Historic house in New York, United States

The Mandeville House is located on Lower Station Road (Putnam County Route 12) in Garrison, New York, United States, just west of its intersection with NY 9D and 403. It is the oldest extant house in that community, dating to 1735.

During the Revolutionary War, General Israel Putnam, after whom the county is named, was headquartered there for a while. A later occupant, architect Richard Upjohn, lived there for the last 25 years of his life. He expanded the house and redid its exterior in the Gothic Revival style that characterized much of his own work; most of these were removed in the 1920s by a later owner in order to restore the house to something close to its original appearance. In 1982 it was listed on the National Register of Historic Places.

In the early 2000s it has been the subject of a dispute between the foundation which owns it and local history enthusiasts.

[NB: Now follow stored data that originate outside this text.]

(* ===== verification/Status.v ===== *)
(** * Status values (src/cppboot/base/status.h, status.cc; formatters of fmt.h)

    The codes, their names, the predicates and constructors, and the [errno]
    table.  Here a [Status] is a value; [StatusMem] models the heap
    representation and proves that it implements these values. *)

From S2P Require Import Prelude StdString StringView.

Inductive StatusCode : Set :=
  | kOk
  | kCancelled
  | kUnknown
  | kInvalidArgument
  | kDeadlineExceeded
  | kNotFound
  | kAlreadyExists
  | kPermissionDenied
  | kResourceExhausted
  | kFailedPrecondition
  | kAborted
  | kOutOfRange
  | kUnimplemented
  | kInternal
  | kUnavailable.

#[export] Instance StatusCode_eq_dec : EqDecision StatusCode.
Proof. solve_decision. Defined.

(** The underlying [int] of each enumerator, and back. *)
Definition code_value (c : StatusCode) : Z :=
  match c with
  | kOk => 0 | kCancelled => 1 | kUnknown => 2 | kInvalidArgument => 3
  | kDeadlineExceeded => 4 | kNotFound => 5 | kAlreadyExists => 6
  | kPermissionDenied => 7 | kResourceExhausted => 8 | kFailedPrecondition => 9
  | kAborted => 10 | kOutOfRange => 11 | kUnimplemented => 12 | kInternal => 13
  | kUnavailable => 14
  end.

Definition all_codes : list StatusCode :=
  [kOk; kCancelled; kUnknown; kInvalidArgument; kDeadlineExceeded; kNotFound;
   kAlreadyExists; kPermissionDenied; kResourceExhausted; kFailedPrecondition;
   kAborted; kOutOfRange; kUnimplemented; kInternal; kUnavailable].

Definition code_of_value (z : Z) : option StatusCode :=
  List.find (λ c, code_value c =? z) all_codes.

(** [StatusCodeToString]: a value outside the enumeration has no name. *)
Definition StatusCodeToString (code : Z) : bytes :=
  match code_of_value code with
  | Some kOk => bs "OK"
  | Some kCancelled => bs "CANCELLED"
  | Some kUnknown => bs "UNKNOWN"
  | Some kDeadlineExceeded => bs "DEADLINE_EXCEEDED"
  | Some kInvalidArgument => bs "INVALID_ARGUMENT"
  | Some kNotFound => bs "NOT_FOUND"
  | Some kAlreadyExists => bs "ALREADY_EXISTS"
  | Some kPermissionDenied => bs "PERMISSION_DENIED"
  | Some kResourceExhausted => bs "RESOURCE_EXHAUSTED"
  | Some kFailedPrecondition => bs "FAILED_PRECONDITION"
  | Some kAborted => bs "ABORTED"
  | Some kOutOfRange => bs "OUT_OF_RANGE"
  | Some kUnimplemented => bs "UNIMPLEMENTED"
  | Some kInternal => bs "INTERNAL"
  | Some kUnavailable => bs "UNAVAILABLE"
  | None => []
  end.

(** ** Status values *)

Inductive Status : Type :=
  | OkStatus
  | ErrStatus (code : StatusCode) (msg : bytes).

#[export] Instance Status_eq_dec : EqDecision Status.
Proof. solve_decision. Defined.

Definition status_code (s : Status) : StatusCode :=
  match s with OkStatus => kOk | ErrStatus c _ => c end.
Definition status_message (s : Status) : bytes :=
  match s with OkStatus => [] | ErrStatus _ m => m end.
Definition status_ok (s : Status) : bool :=
  match s with OkStatus => true | ErrStatus _ _ => false end.

(** [Status(code, msg)] asserts that the code is an error. *)
Definition mk_Status (code : StatusCode) (msg : bytes) : outcome Status :=
  _ ← cpp_assert (negb (bool_decide (code = kOk))); Ret (ErrStatus code msg).

(** [ToString]: ["OK"], or the code's name and, if there is one, the message. *)
Definition ToString (s : Status) : bytes :=
  if status_ok s then bs "OK"
  else
    StatusCodeToString (code_value (status_code s)) ++
    (if bool_decide (0 < len (status_message s)) then bs ": " ++ status_message s else []).

Definition has_code (c : StatusCode) (s : Status) : bool := bool_decide (status_code s = c).
Definition IsCancelled := has_code kCancelled.
Definition IsUnknown := has_code kUnknown.
Definition IsDeadlineExceeded := has_code kDeadlineExceeded.
Definition IsInvalidArgument := has_code kInvalidArgument.
Definition IsNotFound := has_code kNotFound.
Definition IsAlreadyExists := has_code kAlreadyExists.
Definition IsPermissionDenied := has_code kPermissionDenied.
Definition IsResourceExhausted := has_code kResourceExhausted.
Definition IsFailedPrecondition := has_code kFailedPrecondition.
Definition IsAborted := has_code kAborted.
Definition IsOutOfRange := has_code kOutOfRange.
Definition IsUnimplemented := has_code kUnimplemented.
Definition IsInternal := has_code kInternal.
Definition IsUnavailable := has_code kUnavailable.

(** The convenience constructors; their code is never [kOk]. *)
Definition CancelledError := ErrStatus kCancelled.
Definition UnknownError := ErrStatus kUnknown.
Definition DeadlineExceededError := ErrStatus kDeadlineExceeded.
Definition InvalidArgumentError := ErrStatus kInvalidArgument.
Definition NotFoundError := ErrStatus kNotFound.
Definition AlreadyExistsError := ErrStatus kAlreadyExists.
Definition PermissionDeniedError := ErrStatus kPermissionDenied.
Definition OutOfRangeError := ErrStatus kOutOfRange.
Definition FailedPreconditionError := ErrStatus kFailedPrecondition.
Definition ResourceExhaustedError := ErrStatus kResourceExhausted.
Definition AbortedError := ErrStatus kAborted.
Definition UnimplementedError := ErrStatus kUnimplemented.
Definition InternalError := ErrStatus kInternal.
Definition UnavailableError := ErrStatus kUnavailable.

(** ** [errno]

    The numbers are those of Linux <errno.h>, where every name the [#ifdef]s
    test is defined. *)

Definition errno_InvalidArgument : list Z :=
  [22 (* EINVAL *); 36 (* ENAMETOOLONG *); 7 (* E2BIG *); 89 (* EDESTADDRREQ *);
   33 (* EDOM *); 14 (* EFAULT *); 84 (* EILSEQ *); 92 (* ENOPROTOOPT *);
   60 (* ENOSTR *); 88 (* ENOTSOCK *); 25 (* ENOTTY *); 91 (* EPROTOTYPE *);
   29 (* ESPIPE *)].
Definition errno_DeadlineExceeded : list Z := [110 (* ETIMEDOUT *); 62 (* ETIME *)].
Definition errno_NotFound : list Z :=
  [19 (* ENODEV *); 2 (* ENOENT *); 123 (* ENOMEDIUM *); 6 (* ENXIO *); 3 (* ESRCH *)].
Definition errno_AlreadyExists : list Z :=
  [17 (* EEXIST *); 99 (* EADDRNOTAVAIL *); 114 (* EALREADY *); 76 (* ENOTUNIQ *)].
Definition errno_PermissionDenied : list Z :=
  [1 (* EPERM *); 13 (* EACCES *); 126 (* ENOKEY *); 30 (* EROFS *)].
Definition errno_FailedPrecondition : list Z :=
  [39 (* ENOTEMPTY *); 21 (* EISDIR *); 20 (* ENOTDIR *); 98 (* EADDRINUSE *);
   9 (* EBADF *); 77 (* EBADFD *); 16 (* EBUSY *); 10 (* ECHILD *); 106 (* EISCONN *);
   120 (* EISNAM *); 15 (* ENOTBLK *); 107 (* ENOTCONN *); 32 (* EPIPE *);
   108 (* ESHUTDOWN *); 26 (* ETXTBSY *); 49 (* EUNATCH *)].
Definition errno_ResourceExhausted : list Z :=
  [28 (* ENOSPC *); 122 (* EDQUOT *); 24 (* EMFILE *); 31 (* EMLINK *); 23 (* ENFILE *);
   105 (* ENOBUFS *); 61 (* ENODATA *); 12 (* ENOMEM *); 63 (* ENOSR *); 87 (* EUSERS *)].
Definition errno_OutOfRange : list Z :=
  [44 (* ECHRNG *); 27 (* EFBIG *); 75 (* EOVERFLOW *); 34 (* ERANGE *)].
Definition errno_Unimplemented : list Z :=
  [65 (* ENOPKG *); 38 (* ENOSYS *); 95 (* ENOTSUP *); 97 (* EAFNOSUPPORT *);
   96 (* EPFNOSUPPORT *); 93 (* EPROTONOSUPPORT *); 94 (* ESOCKTNOSUPPORT *);
   18 (* EXDEV *)].
Definition errno_Unavailable : list Z :=
  [11 (* EAGAIN *); 70 (* ECOMM *); 111 (* ECONNREFUSED *); 103 (* ECONNABORTED *);
   104 (* ECONNRESET *); 4 (* EINTR *); 112 (* EHOSTDOWN *); 113 (* EHOSTUNREACH *);
   100 (* ENETDOWN *); 102 (* ENETRESET *); 101 (* ENETUNREACH *); 37 (* ENOLCK *);
   67 (* ENOLINK *); 64 (* ENONET *)].
Definition errno_Aborted : list Z := [35 (* EDEADLK *); 116 (* ESTALE *)].
Definition errno_Cancelled : list Z := [125 (* ECANCELED *)].

(** The cases of the [switch], in its order. *)
Definition errno_cases : list (list Z * StatusCode) :=
  [([0], kOk);
   (errno_InvalidArgument, kInvalidArgument);
   (errno_DeadlineExceeded, kDeadlineExceeded);
   (errno_NotFound, kNotFound);
   (errno_AlreadyExists, kAlreadyExists);
   (errno_PermissionDenied, kPermissionDenied);
   (errno_FailedPrecondition, kFailedPrecondition);
   (errno_ResourceExhausted, kResourceExhausted);
   (errno_OutOfRange, kOutOfRange);
   (errno_Unimplemented, kUnimplemented);
   (errno_Unavailable, kUnavailable);
   (errno_Aborted, kAborted);
   (errno_Cancelled, kCancelled)].

Definition ErrnoToStatusCode (error_number : Z) : StatusCode :=
  match List.find (λ ec, bool_decide (error_number ∈ ec.1)) errno_cases with
  | Some (_, c) => c
  | None => kUnknown
  end.

(** ** Formatting (fmt.h)

    The formatter of [string_view] prints [data()] as a C string, cut at
    [size()] characters: it stops at a NUL inside the view, reads on to the
    NUL after it, and hands the null pointer of the empty view to [strlen].  ([format_error] is a
    [std::runtime_error].) *)
Definition format_sv (v : string_view) : outcome bytes :=
  match ptr_ v with
  | None => Undef
  | Some p => s ← c_str p; Ret (take (Z.to_nat (size v)) s)
  end.

(** The formatter of [Status]. *)
Definition format_status (s : Status) : bytes := ToString s.

Section errno_to_status.
(** [strerror] belongs to the C library. *)
Context (strerror : Z → bytes).

Definition MessageForErrnoToStatus (error_number : Z) (message : string_view)
    : outcome bytes :=
  m ← format_sv message; Ret (m ++ bs ": " ++ strerror error_number).

Definition ErrnoToStatus (error_number : Z) (message : string_view) : outcome Status :=
  m ← MessageForErrnoToStatus error_number message;
  mk_Status (ErrnoToStatusCode error_number) m.
End errno_to_status.

(** * Properties *)

Lemma code_of_code_value c : code_of_value (code_value c) = Some c.
Proof. by destruct c. Qed.

Lemma code_value_inj c d : code_value c = code_value d → c = d.
Proof. intros H. by apply (f_equal code_of_value) in H; rewrite !code_of_code_value in H; simplify_eq. Qed.

Lemma code_value_range c : 0 <= code_value c < 15.
Proof. destruct c; cbn; lia. Qed.

(** No number is listed twice, so the order of the cases does not matter. *)
Lemma errno_nodup : NoDup (concat errno_cases.*1).
Proof. by_decide. Qed.

Lemma ErrnoToStatusCode_case n l c :
  (l, c) ∈ errno_cases → n ∈ l → ErrnoToStatusCode n = c.
Proof.
  assert (∀ cases : list (list Z * StatusCode), NoDup (concat cases.*1) →
    (l, c) ∈ cases → n ∈ l →
    List.find (λ ec, bool_decide (n ∈ ec.1)) cases = Some (l, c)) as H.
  { induction cases as [|[l' c'] cases IH]; [set_solver|].
    cbn. intros (_ & Hd & Hnd)%NoDup_app [Heq | Hin]%elem_of_cons Hn; simplify_eq.
    - by rewrite bool_decide_true.
    - rewrite bool_decide_false; [by apply IH|]. intros Hn'. apply (Hd n Hn').
      apply list_elem_of_In, in_concat. exists l. split; [|by apply list_elem_of_In].
      apply list_elem_of_In, list_elem_of_fmap. by exists (l, c). }
  intros Hin Hn. unfold ErrnoToStatusCode. by rewrite (H errno_cases errno_nodup Hin Hn).
Qed.

(** Every status code has its own non-empty name, the name determines the
    code, and values outside the enumeration have the empty name; an error
    prints as its code's name, with [": "] and the message exactly when there
    is one, so the printed form of two errors with messages determines both the
    code and the message. *)
Theorem StatusCodeToString_faithful (c d : StatusCode) (z : Z) (m n : bytes) :
  (StatusCodeToString (code_value c) = StatusCodeToString (code_value d) → c = d) ∧
  (StatusCodeToString z = [] ↔ code_of_value z = None) ∧
  (m ≠ [] → n ≠ [] →
   ToString (ErrStatus c m) = ToString (ErrStatus d n) → ErrStatus c m = ErrStatus d n).
Proof.
  split_and!.
  - destruct c, d; try done; discriminate.
  - unfold StatusCodeToString. destruct (code_of_value z) as [[]|]; done.
  - unfold ToString. cbn [status_ok status_code status_message].
    intros Hm Hn. rewrite !bool_decide_true by (destruct m, n; done || len_lia).
    intros Heq. assert (c = d) as ->.
    { destruct c, d; try done; vm_compute in Heq; discriminate. }
    f_equal. by apply app_inv_head in Heq as ?%app_inv_head.
Qed.

Lemma StatusCodeToString_faithful_witness :
  StatusCodeToString (code_value kAborted) = bs "ABORTED" ∧
  (StatusCodeToString 15 = [] ↔ code_of_value 15 = None) ∧
  ErrStatus kNotFound (bs "x") = ErrStatus kNotFound (bs "x").
Proof.
  split; [reflexivity|].
  split; [apply (StatusCodeToString_faithful kOk kOk 15 [] [])|].
  apply (StatusCodeToString_faithful kNotFound kNotFound 0 (bs "x") (bs "x"));
    [discriminate | discriminate | reflexivity].
Defined.

Lemma ErrnoToStatusCode_kOk n : ErrnoToStatusCode n = kOk ↔ n = 0.
Proof.
  split; [|by intros ->]. unfold ErrnoToStatusCode.
  destruct (List.find _ _) as [[l' c']|] eqn:Hf; [|done].
  apply find_some in Hf as [Hin Hn%bool_decide_eq_true]. intros ->.
  cbn in Hin, Hn. repeat destruct Hin as [[= <-]|Hin]; [set_solver | done..].
Qed.

(** [ErrnoToStatusCode] maps 0, and 0 alone, to [kOk]; a listed number gets
    the code of the group it is listed in, whatever the order of the groups,
    and an unlisted one [kUnknown].  So [ErrnoToStatus] builds an error with the
    message and the system's text for every non-zero number, and fails its
    assertion for 0. *)
Theorem ErrnoToStatus_correct (strerror : Z → bytes) (n : Z) (l : list Z)
    (c : StatusCode) (msg : bytes) :
  (ErrnoToStatusCode n = kOk ↔ n = 0) ∧
  ((l, c) ∈ errno_cases → n ∈ l → ErrnoToStatusCode n = c) ∧
  ((∀ l' c', (l', c') ∈ errno_cases → n ∉ l') → ErrnoToStatusCode n = kUnknown) ∧
  (NUL ∉ msg →
   ErrnoToStatus strerror n (sv_of_string msg) =
   if bool_decide (n = 0) then Crash
   else Ret (ErrStatus (ErrnoToStatusCode n) (msg ++ bs ": " ++ strerror n))).
Proof.
  pose proof (ErrnoToStatusCode_kOk n) as Hok.
  split_and!; [done | apply ErrnoToStatusCode_case | |].
  - intros Hno. unfold ErrnoToStatusCode.
    destruct (List.find _ _) as [[l' c']|] eqn:Hf; [|done].
    apply find_some in Hf as [Hin%list_elem_of_In Hn%bool_decide_eq_true].
    by destruct (Hno l' c' Hin).
  - intros Hm. unfold ErrnoToStatus, MessageForErrnoToStatus, format_sv.
    cbn [ptr_ sv_of_string]. rewrite (c_str_terminated msg []) by done. cbn.
    rewrite Nat2Z.id, take_ge by done. unfold mk_Status.
    destruct (decide (n = 0)) as [->|Hn]; [done|].
    rewrite (bool_decide_false (n = 0)) by done.
    rewrite (bool_decide_false (ErrnoToStatusCode n = kOk)) by by rewrite Hok. done.
Qed.

Lemma ErrnoToStatus_correct_witness :
  ErrnoToStatusCode 2 = kNotFound ∧ ErrnoToStatusCode 4095 = kUnknown ∧
  ErrnoToStatus (λ _, bs "gone") 2 (sv_of_string (bs "rm")) =
    Ret (ErrStatus kNotFound (bs "rm: gone")).
Proof.
  split_and!.
  - apply (ErrnoToStatus_correct (λ _, []) 2 errno_NotFound kNotFound []); by_decide.
  - apply (ErrnoToStatus_correct (λ _, []) 4095 [] kOk []).
    intros l c Hin. cbn in Hin.
    repeat (apply elem_of_cons in Hin as [[= -> ->]|Hin]; [by_decide|]).
    by apply elem_of_nil in Hin.
  - etrans; [apply (ErrnoToStatus_correct (λ _, bs "gone") 2 [] kOk (bs "rm")); by_decide|].
    reflexivity.
Defined.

The latter claim the head of the foundation is improperly using it as a residence and has not fully complied with Internal Revenue Service requirements that the house be open to the public as a museum. The head of the foundation denies any impropriety.

==Building==
The house is situated on a wooded lot of almost 5 acre, just across from the similarly pre-Revolutionary buildings and structures of the Garrison Grist Mill Historic District on Highlands Golf Club and uphill from the Wilson House and the train station. It is an eight-bay, one-story structure with three shed-roofed dormer windows on and two chimneys piercing its gabled, shingled roof.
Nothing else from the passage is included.